# [What you are asked to do]
Please set the lines down again exactly, from the top of the entries through the line that contains "statement by statement".

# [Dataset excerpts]
┌──

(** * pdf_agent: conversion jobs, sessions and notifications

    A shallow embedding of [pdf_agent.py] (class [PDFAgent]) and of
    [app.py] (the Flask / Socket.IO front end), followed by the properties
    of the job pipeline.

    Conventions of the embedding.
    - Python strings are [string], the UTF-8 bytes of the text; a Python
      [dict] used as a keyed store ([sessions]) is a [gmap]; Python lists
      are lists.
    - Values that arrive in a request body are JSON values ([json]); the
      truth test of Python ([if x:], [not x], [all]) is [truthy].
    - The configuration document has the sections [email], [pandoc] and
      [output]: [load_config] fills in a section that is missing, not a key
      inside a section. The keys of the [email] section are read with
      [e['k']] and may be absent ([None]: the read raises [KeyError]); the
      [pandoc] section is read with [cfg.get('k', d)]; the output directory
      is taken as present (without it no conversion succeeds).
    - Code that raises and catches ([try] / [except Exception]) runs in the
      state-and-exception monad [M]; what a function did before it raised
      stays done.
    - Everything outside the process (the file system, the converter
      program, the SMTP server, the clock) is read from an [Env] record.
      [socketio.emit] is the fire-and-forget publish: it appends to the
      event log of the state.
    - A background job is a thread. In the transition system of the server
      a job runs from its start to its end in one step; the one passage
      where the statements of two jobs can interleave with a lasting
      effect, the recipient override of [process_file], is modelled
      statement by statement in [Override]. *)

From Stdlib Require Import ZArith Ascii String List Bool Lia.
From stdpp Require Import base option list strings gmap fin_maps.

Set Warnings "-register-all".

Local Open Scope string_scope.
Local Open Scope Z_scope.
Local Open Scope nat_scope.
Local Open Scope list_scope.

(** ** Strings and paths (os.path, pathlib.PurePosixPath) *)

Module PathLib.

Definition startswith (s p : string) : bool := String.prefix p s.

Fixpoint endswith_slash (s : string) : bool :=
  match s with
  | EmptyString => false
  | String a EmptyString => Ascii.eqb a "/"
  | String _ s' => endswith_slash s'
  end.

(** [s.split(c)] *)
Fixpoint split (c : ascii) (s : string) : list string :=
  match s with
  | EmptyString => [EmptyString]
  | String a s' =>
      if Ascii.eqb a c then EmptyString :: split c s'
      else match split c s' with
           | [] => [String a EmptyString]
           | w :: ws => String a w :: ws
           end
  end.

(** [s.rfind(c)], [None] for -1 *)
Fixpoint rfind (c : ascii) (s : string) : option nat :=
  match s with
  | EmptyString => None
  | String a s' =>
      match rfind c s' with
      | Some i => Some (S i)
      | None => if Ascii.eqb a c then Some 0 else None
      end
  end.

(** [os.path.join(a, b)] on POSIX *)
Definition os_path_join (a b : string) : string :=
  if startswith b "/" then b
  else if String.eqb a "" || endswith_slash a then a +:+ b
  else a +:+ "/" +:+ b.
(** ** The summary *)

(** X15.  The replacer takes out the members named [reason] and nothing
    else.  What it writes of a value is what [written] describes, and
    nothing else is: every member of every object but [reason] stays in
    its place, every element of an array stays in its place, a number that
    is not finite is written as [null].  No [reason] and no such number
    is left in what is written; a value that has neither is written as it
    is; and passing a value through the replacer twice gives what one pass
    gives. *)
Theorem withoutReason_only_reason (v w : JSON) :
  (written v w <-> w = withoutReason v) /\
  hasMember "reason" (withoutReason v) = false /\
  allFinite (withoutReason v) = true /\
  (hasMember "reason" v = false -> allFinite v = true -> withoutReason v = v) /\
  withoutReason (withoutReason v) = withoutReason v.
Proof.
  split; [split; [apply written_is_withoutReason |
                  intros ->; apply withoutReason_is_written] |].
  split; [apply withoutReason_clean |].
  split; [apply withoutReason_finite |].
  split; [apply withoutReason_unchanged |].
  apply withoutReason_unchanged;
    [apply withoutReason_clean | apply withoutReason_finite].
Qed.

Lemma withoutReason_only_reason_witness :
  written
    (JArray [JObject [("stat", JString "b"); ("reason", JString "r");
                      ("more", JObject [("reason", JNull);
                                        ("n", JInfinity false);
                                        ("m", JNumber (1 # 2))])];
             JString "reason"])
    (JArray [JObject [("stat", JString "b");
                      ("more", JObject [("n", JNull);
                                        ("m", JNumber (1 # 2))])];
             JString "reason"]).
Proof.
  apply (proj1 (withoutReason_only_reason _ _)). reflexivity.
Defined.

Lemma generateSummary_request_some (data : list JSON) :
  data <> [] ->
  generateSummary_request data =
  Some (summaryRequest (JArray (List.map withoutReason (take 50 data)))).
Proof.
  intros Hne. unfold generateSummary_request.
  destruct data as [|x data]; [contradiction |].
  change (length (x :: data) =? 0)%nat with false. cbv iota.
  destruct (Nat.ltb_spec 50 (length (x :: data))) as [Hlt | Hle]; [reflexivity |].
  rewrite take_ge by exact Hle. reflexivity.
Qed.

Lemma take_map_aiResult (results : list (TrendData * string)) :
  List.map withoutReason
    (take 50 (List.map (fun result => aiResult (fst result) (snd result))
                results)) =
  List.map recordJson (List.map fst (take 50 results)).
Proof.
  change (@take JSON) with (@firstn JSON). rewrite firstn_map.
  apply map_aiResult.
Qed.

└──

# [Problem solution]
(** * pdf_agent: conversion jobs, sessions and notifications

    A shallow embedding of [pdf_agent.py] (class [PDFAgent]) and of
    [app.py] (the Flask / Socket.IO front end), followed by the properties
    of the job pipeline.

    Conventions of the embedding.
    - Python strings are [string], the UTF-8 bytes of the text; a Python
      [dict] used as a keyed store ([sessions]) is a [gmap]; Python lists
      are lists.
    - Values that arrive in a request body are JSON values ([json]); the
      truth test of Python ([if x:], [not x], [all]) is [truthy].
    - The configuration document has the sections [email], [pandoc] and
      [output]: [load_config] fills in a section that is missing, not a key
      inside a section. The keys of the [email] section are read with
      [e['k']] and may be absent ([None]: the read raises [KeyError]); the
      [pandoc] section is read with [cfg.get('k', d)]; the output directory
      is taken as present (without it no conversion succeeds).
    - Code that raises and catches ([try] / [except Exception]) runs in the
      state-and-exception monad [M]; what a function did before it raised
      stays done.
    - Everything outside the process (the file system, the converter
      program, the SMTP server, the clock) is read from an [Env] record.
      [socketio.emit] is the fire-and-forget publish: it appends to the
      event log of the state.
    - A background job is a thread. In the transition system of the server
      a job runs from its start to its end in one step; the one passage
      where the statements of two jobs can interleave with a lasting
      effect, the recipient override of [process_file], is modelled
      statement by statement in [Override]. *)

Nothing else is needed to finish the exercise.